The library of 30,000 natural product extracts was screened at Griffith University and 5 hit strains (A113594, A113830, A114750, F36316 and F82189) were identified with antimalarial activity (3D7) and acceptable cytotoxicity (HEK293). The active microbe strains belong to actinomycetes or fungi. The active strains were re-cultured on a large scale and the cultures were fractionated (EtOAc extraction, ODS column and HPLC). 189 fractions were prepared and tested against Plasmodium falciparum (3D7 strain; drug sensitive) and HEK293 mammalian cells for cytotoxicity. No active fraction was identified from strains A113594, F36316 and F82189. On the other hand, a fraction from strain A114750 showed full parasite inhibition at all dilutions tested. However, the active component of A114750, was determined to be Borrelidin. Borrelidin is a macrolide known to inhibit mammalian, bacterial, and protozoan threonyl-tRNA synthetases (ThrRS) [Otoguro K, et al. J Antibiot (Tokyo) 2003;56(8):727–729.]. However, despite a compelling parasitological profile Borrelidin has suboptimal PK and insufficient safety margins and is unsuitable for further development as a single dose antimalarial drug. Strain A113830 is the last active strain the team are investigating as part of project S2015-112. It was not possible to isolate an active fraction from the extract using standard fractionation protocols. However, potent activity was detected in the pre-fractionated samples (C17 and G19) and the samples were not cytotoxic. The activity of the pre-fractionated samples in an asexual blood stage growth inhibition assay (Pf3D7) was confirmed at two independent test centers (GRIDD, Australia and TCGLS, India). The pre-fractionated samples are currently being tested against (P.berghei) liver stage schizonts (UCSD, USA) and in a functional dual gamete formation assay (ICL; UK).
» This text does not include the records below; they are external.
Lemma authority_step_ok sys sys' : gw_step sys sys' → authority_ok sys → authority_ok sys'.
Proof.
  intros Hstep Hok. destruct Hok as [Hh Hk Hp].
  destruct Hstep as [g conns i origin fw peer now ch r g' Hi Hu|g conns i c input g' c' Hi Hs|g conns op Hop]; simpl in *.
  - destruct (upgrade_fields _ _ _ _ _ _ _ _ Hu) as (Ha&Ho&_&_). split; simpl; rewrite ?Ha, ?Ho; [done| |].
    + intros j cj Hj. destruct r as [c|]; [|by eapply Hk].
      apply lookup_insert_Some in Hj as [[<- <-]|[_ Hj]]; [|by eapply Hk].
      unfold websocket_upgrade in Hu. by repeat case_match; simplify_eq/=.
    + intros pid (j&cj&Hj&Hw)%Hp. exists j, cj. split; [|done]. destruct r; [|done].
      rewrite lookup_insert_ne; [done|congruence].
  - split; simpl.
    + destruct (conn_step_authority _ _ _ _ _ Hs) as [[-> ->]|(op&->&->)]; [done|]. by rewrite auth_run_snoc, Hh.
    + intros j cj [[<- <-]|[_ Hj]]%lookup_insert_Some.
      * eapply conn_step_known; [done| |done]. by eapply Hk.
      * destruct (conn_step_authority _ _ _ _ _ Hs) as [[_ ->]|(op&_&->)]; [by eapply Hk|].
        apply conn_known_mono. by eapply Hk.
    + intros pid [Hw|[Hpd Hw]]%(conn_step_waiting _ _ _ _ _ _ Hs).
      * exists i, c'. by rewrite lookup_insert_eq.
      * destruct (Hp pid Hpd) as (j&cj&Hj&Hwj). exists j, cj. split; [|done].
        rewrite lookup_insert_ne; [done|]. intros ->. congruence.
  - split; simpl.
    + by rewrite auth_run_snoc, Hh.
    + intros j cj Hj. apply conn_known_mono. by eapply Hk.
    + intros pid Hpd. apply Hp. revert Hpd. destruct op; simpl in *; try done.
      * unfold approve. repeat case_match; simpl; try done. intros [q [[<- _]|[_ ?]]%lookup_insert_Some]; by eauto.
      * unfold deny. repeat case_match; simpl; try done. intros [q [[<- _]|[_ ?]]%lookup_insert_Some]; by eauto.
Qed.

Lemma controller_ok_others sys g' i c' :
  controller_ok sys → gw_controller g' = gw_controller (sy_gateway sys) → guard_ok c' →
  (∀ c, sy_conns sys !! i = Some c → cn_controller c' = cn_controller c) →
  (sy_conns sys !! i = None → cn_controller c' = None) →
  controller_ok (mkGwSystem g' (<[i := c']> (sy_conns sys))).
Proof.
  intros [Hg Hh Hs He] Hc Hok Hsame Hnew.
  assert (Hlift : ∀ j c, <[i := c']> (sy_conns sys) !! j = Some c → is_Some (cn_controller c) →
    ∃ c0, sy_conns sys !! j = Some c0 ∧ cn_controller c0 = cn_controller c).
  { intros j c [[<- <-]|[_ Hj]]%lookup_insert_Some Hsome; [|by eauto].
    destruct (sy_conns sys !! i) as [c0|] eqn:Hi; [exists c0; split; [done|symmetry; by apply Hsame]|].
    rewrite Hnew in Hsome by done. by destruct Hsome. }
  split; simpl; rewrite ?Hc.
  - intros j c [[<- <-]|[_ Hj]]%lookup_insert_Some; [done|by eapply Hg].
  - intros j c d Hj Hd. destruct (Hlift j c Hj) as (c0&H0&E); [by eauto|]. eapply Hh; [exact H0|congruence].
  - intros j k c c1 Hj Hk Hsj Hsk. destruct (Hlift j c Hj Hsj) as (c0&H0&E0), (Hlift k c1 Hk Hsk) as (c2&H2&E2).
    eapply Hs; [exact H0|exact H2|by rewrite E0|by rewrite E2].
  - intros d (j&c&Hj&Hd)%He. destruct (decide (i = j)) as [<-|Hne].
    + exists i, c'. rewrite lookup_insert_eq. split; [done|]. by rewrite (Hsame c Hj).
    + exists j, c. by rewrite lookup_insert_ne.
Qed.

Lemma controller_step_ok sys sys' : gw_step sys sys' → controller_ok sys → controller_ok sys'.
Proof.
  intros Hstep Hok. destruct Hstep as [g conns i origin fw peer now ch r g' Hi Hu|g conns i c input g' c' Hi Hs|g conns op Hop].
  - destruct (upgrade_fields _ _ _ _ _ _ _ _ Hu) as (_&_&Hc&_).
    destruct r as [c|]; [|destruct Hok; split; simpl in *; rewrite ?Hc; done].
    unfold websocket_upgrade in Hu. repeat case_match; simplify_eq/=.
    by apply (controller_ok_others (mkGwSystem g conns)); simpl; [..|intros ? ?; simplify_eq|].
  - pose proof Hok as [Hg Hh Hsi He]. simpl in *.
    destruct (conn_step_controller _ _ _ _ _ (Hg i c Hi) Hs) as [Hok' [[Hc Hcc]|[(d&Hn&Hc&Hcn&Hcs)|[Hc Hcn]]]].
    + apply (controller_ok_others (mkGwSystem g conns)); simpl; [done..| |by rewrite Hi]. intros c0 H0. congruence.
    + assert (Hnone : ∀ j cj, conns !! j = Some cj → cn_controller cj = None).
      { intros j cj Hj. destruct (cn_controller cj) as [d'|] eqn:E; [|done]. rewrite (Hh j cj d' Hj E) in Hn. done. }
      split; simpl; rewrite ?Hc.
      * intros j cj [[<- <-]|[_ Hj]]%lookup_insert_Some; [done|by eapply Hg].
      * intros j cj d' [[<- <-]|[_ Hj]]%lookup_insert_Some Hd; [congruence|]. rewrite (Hnone j cj Hj) in Hd. done.
      * intros j k cj ck [[<- <-]|[_ Hj]]%lookup_insert_Some [[<- <-]|[_ Hk]]%lookup_insert_Some [x Hx] [y Hy];
          [done|rewrite (Hnone k ck Hk) in Hy; done|rewrite (Hnone j cj Hj) in Hx; done..].
      * intros d' [= <-]. exists i, c'. by rewrite lookup_insert_eq.
    + destruct (cn_controller c) as [d|] eqn:Hd; simpl in Hc; cycle 1.
      { apply (controller_ok_others (mkGwSystem g conns)); simpl; [done..| |done]. intros c0 H0. congruence. }
      pose proof (Hh i c d Hi Hd) as Hcur. rewrite bool_decide_true in Hc by done.
      assert (Hothers : ∀ j cj, i ≠ j → conns !! j = Some cj → cn_controller cj = None).
      { intros j cj Hne Hj. destruct (cn_controller cj) as [x|] eqn:E; [|done]. exfalso. apply Hne.
        eapply Hsi; [exact Hi|exact Hj|by eauto|by eauto]. }
      split; simpl; rewrite ?Hc.
      * intros j cj [[<- <-]|[_ Hj]]%lookup_insert_Some; [done|by eapply Hg].
      * intros j cj x [[<- <-]|[Hne Hj]]%lookup_insert_Some Hx; [congruence|]. by rewrite (Hothers j cj Hne Hj) in Hx.
      * intros j k cj ck [[<- <-]|[Hne Hj]]%lookup_insert_Some Hk [x Hx] _; [congruence|].
        by rewrite (Hothers j cj Hne Hj) in Hx.
      * done.
  - destruct Hok. by split.
Qed.

Lemma conn_step_live i g c g' c' :
  conn_step i g c = Some (g', c') → (cn_pc c ≠ CpDone → cn_permit c = true) → cn_pc c' ≠ CpDone → cn_permit c' = true.
Proof. conn_cases c i; auto. Qed.

Lemma admission_step_ok sys sys' : gw_step sys sys' → admission_ok sys → admission_ok sys'.
Proof.
  intros Hstep [Hcount Hlim Hpeers Hperm Hlive].
  destruct Hstep as [g conns i origin fw peer now ch r g' Hi Hu|g conns i c input g' c' Hi Hs|g conns op Hop]; simpl in *.
  - destruct (upgrade_fields _ _ _ _ _ _ _ _ Hu) as (_&_&_&Hrest). destruct (Hrest Hpeers) as [Hsz Hr].
    destruct r as [c|].
    + destruct Hr as (p&->&Hp&Hlt&Hq). split; simpl; [| |done| |].
      * intros q. unfold guards. rewrite tally_insert_new by done. simpl. rewrite Hq. fold (guards q conns). rewrite Hcount.
        destruct (decide (p = q)) as [->|]; [by rewrite bool_decide_true|by rewrite bool_decide_false].
      * intros q. rewrite Hq. destruct (decide (p = q)) as [<-|]; [lia|]. simpl. apply Hlim.
      * rewrite tally_insert_new by done. simpl. lia.
      * intros j cj [[<- <-]|[_ Hj]]%lookup_insert_Some; [done|by apply Hlive with j].
    + destruct Hr as [Hp Hq]. split; simpl; [intros q; by rewrite Hq|intros q; rewrite Hq; apply Hlim|done|by rewrite Hp|done].
  - pose proof (conn_step_peer _ _ _ _ _ Hs) as Hpeer. split; simpl.
    + intros q. unfold guards. pose proof (tally_insert (λ c, cn_guard c && bool_decide (cn_peer c = q)) conns i c c' Hi) as Hci.
      specialize (Hcount q). unfold guards in Hcount. simpl in Hci. rewrite Hpeer in Hci.
      destruct (conn_step_guard _ _ _ _ _ Hs) as [[-> Hg]|(->&Hg&Hg')]; [rewrite Hg in Hci; lia|].
      rewrite Hg, Hg' in Hci. simpl in Hci. rewrite decrement_spec.
      destruct (decide (cn_peer c = q)) as [Heq|Hne]; [rewrite bool_decide_true in Hci by done; simpl in Hci; lia|].
      rewrite bool_decide_false in Hci by done. simpl in Hci. lia.
    + intros q. specialize (Hlim q). destruct (conn_step_guard _ _ _ _ _ Hs) as [[-> _]|(->&_)]; [done|].
      rewrite decrement_spec. lia.
    + destruct (conn_step_guard _ _ _ _ _ Hs) as [[-> _]|(->&_)]; [done|]. by rewrite decrement_size.
    + pose proof (tally_insert cn_permit conns i c c' Hi) as Hci.
      destruct (conn_step_permit _ _ _ _ _ Hs) as [[-> Hp]|(->&Hp&Hp')]; [rewrite Hp in Hci; lia|].
      rewrite Hp, Hp' in Hci. simpl in Hci. lia.
    + intros j cj [[<- <-]|[_ Hj]]%lookup_insert_Some; [|by apply Hlive with j].
      eapply conn_step_live; [done|]. by apply Hlive with i.
  - by split.
Qed.

Lemma gw_reachable_ok sys : gw_reachable sys → authority_ok sys ∧ controller_ok sys ∧ admission_ok sys.
Proof.
  apply (rtc_ind_r (λ sys, authority_ok sys ∧ controller_ok sys ∧ admission_ok sys)); [|intros y z _ Hstep (Ha&Hc&Hm)].
  - split_and!; split; simpl; try done; try lia.
    + by intros pid [? ?].
    + intros q. apply Nat.le_0_l.
    + apply Nat.le_0_l.
  - split_and!; [by eapply authority_step_ok|by eapply controller_step_ok|by eapply admission_step_ok].
Qed.

(** A connection that may control the session has the controller. *)
Definition serving_ok (c : Conn) : Prop :=
  match cn_pc c with
  | CpServing d _ m =>
      existsb is_control_capability (requested_of m (ad_capabilities d)) = true → cn_controller c = Some (ad_device_id d)
  | _ => True
  end.

Lemma conn_step_serving i g c g' c' : conn_step i g c = Some (g', c') → serving_ok c'.
Proof.
  unfold serving_ok, conn_step, start_pairing, fail, close, goto.
  destruct (cn_pc c), i; intros Hs; try discriminate Hs; repeat case_match; simplify_eq/=; try done.
  unfold acquire_controller in *. intros Hctl. repeat case_match; simplify_eq/=; [|done].
  match goal with H : negb _ = true |- _ => by rewrite Hctl in H end.
Qed.

Lemma serving_reachable sys i c : gw_reachable sys → sy_conns sys !! i = Some c → serving_ok c.
Proof.
  intros Hr. revert i c. pattern sys. revert sys Hr. apply rtc_ind_r; [done|].
  intros y z _ Hstep IH j cj. destruct Hstep as [g conns i origin fw peer now ch r g' Hi Hu|g conns i c input g' c' Hi Hs|]; simpl.
  - destruct r as [c|]; [|apply IH]. intros [[<- <-]|[_ Hj]]%lookup_insert_Some; [|by apply (IH j)].
    unfold websocket_upgrade in Hu. by repeat case_match; simplify_eq/=.
  - intros [[<- <-]|[_ Hj]]%lookup_insert_Some; [by eapply conn_step_serving|by apply (IH j)].
  - apply IH.
Qed.

(** *** Running a schedule *)

Inductive GwAction :=
  | GaUpgrade (i : nat) (origin forwarded_for : option (option string)) (peer : IpAddr) (now : Z) (challenge : string)
  | GaConn (i : nat) (input : Input)
  | GaOperator (op : AuthOp).

Definition gw_exec (sys : GwSystem) (a : GwAction) : option GwSystem :=
  let g := sy_gateway sys in let conns := sy_conns sys in
  match a with
  | GaUpgrade i origin forwarded_for peer now challenge =>
      if bool_decide (conns !! i = None) then
        let '(r, g') := websocket_upgrade origin forwarded_for peer now challenge g in
        Some (mkGwSystem g' (match r with Ok c => <[i := c]> conns | Err _ => conns end))
      else None
  | GaConn i input =>
      match conns !! i with
      | Some c => match conn_step input g c with
                  | Some (g', c') => Some (mkGwSystem g' (<[i := c']> conns))
                  | None => None
                  end
      | None => None
      end
  | GaOperator op => if operator_op op then Some (mkGwSystem (perform op g) conns) else None
  end.

Fixpoint gw_run (sys : GwSystem) (actions : list GwAction) : option GwSystem :=
  match actions with
  | [] => Some sys
  | a :: actions => match gw_exec sys a with Some sys' => gw_run sys' actions | None => None end
  end.

Lemma gw_run_reachable actions sys : gw_run gw_start actions = Some sys → gw_reachable sys.
Proof.
  unfold gw_reachable. generalize gw_start as s0. revert sys.
  induction actions as [|a actions IH]; intros sys s0; simpl; [by intros [= ->]|].
  destruct (gw_exec s0 a) as [s1|] eqn:E; [|done]. intros Hr. eapply rtc_l; [|by apply IH]. clear IH Hr.
  destruct s0 as [g conns], a as [i origin fw peer now ch|i input|op]; simpl in E.
  - case_bool_decide as Hi; [|done]. destruct (websocket_upgrade _ _ _ _ _ _) as [r g'] eqn:Hu.
    injection E as <-. by econstructor.
  - destruct (conns !! i) as [c|] eqn:Hi; [|done]. destruct (conn_step input g c) as [[g' c']|] eqn:Hs; [|done].
    injection E as <-. by econstructor.
  - destruct (operator_op op) eqn:Hop; [|done]. injection E as <-. by constructor.
Qed.

(** ** Theorems *)

(** C35: at most one remote controller: however connections come, attach, fail and end, no
    two of them serve a client that asked for and was granted a capability beyond
    observing, and the controller is taken exactly while a connection holds it, so it
    is free again as soon as the holder's connection has ended. *)
Theorem one_remote_controller (sys : GwSystem) (Hreach : gw_reachable sys) :
  (∀ i j c c' d d' n n' m m',
     sy_conns sys !! i = Some c → cn_pc c = CpServing d n m →
     sy_conns sys !! j = Some c' → cn_pc c' = CpServing d' n' m' →
     existsb is_control_capability (requested_of m (ad_capabilities d)) = true →
     existsb is_control_capability (requested_of m' (ad_capabilities d')) = true → i = j) ∧
  (∀ d, gw_controller (sy_gateway sys) = Some d ↔ ∃ i c, sy_conns sys !! i = Some c ∧ cn_controller c = Some d) ∧
  (∀ i c, sy_conns sys !! i = Some c → cn_pc c = CpReleased ∨ cn_pc c = CpDone → cn_controller c = None).
Proof.
  destruct (gw_reachable_ok sys Hreach) as (_&[Hg Hh Hs He]&_). split_and!.
  - intros i j c c' d d' n n' m m' Hi Hpc Hj Hpc' Hctl Hctl'.
    pose proof (serving_reachable _ _ _ Hreach Hi) as Si. pose proof (serving_reachable _ _ _ Hreach Hj) as Sj.
    unfold serving_ok in Si, Sj. rewrite Hpc in Si. rewrite Hpc' in Sj.
    eapply Hs; [exact Hi|exact Hj|rewrite (Si Hctl); eauto|rewrite (Sj Hctl'); eauto].
  - intros d. split; [apply He|]. intros (i&c&Hi&Hc). by eapply Hh.
  - intros i c Hi Hpc. apply (Hg i c Hi). by destruct Hpc as [-> | ->].
Qed.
Obtaining the lifecycle data for the pre-fractionated samples is the final activity that will be carried out as part of project S2015-112. Following completion of the parasitological profiling of the pre-fractionated samples of A113830 (liver, blood, and sexual stages) the team will analyze the data and if the data is sufficiently compelling (antimalarial activity in >1 parasite lifecycle stage assays) we will submit a new GHIT HTLP proposal for the characterization and further development of the active components.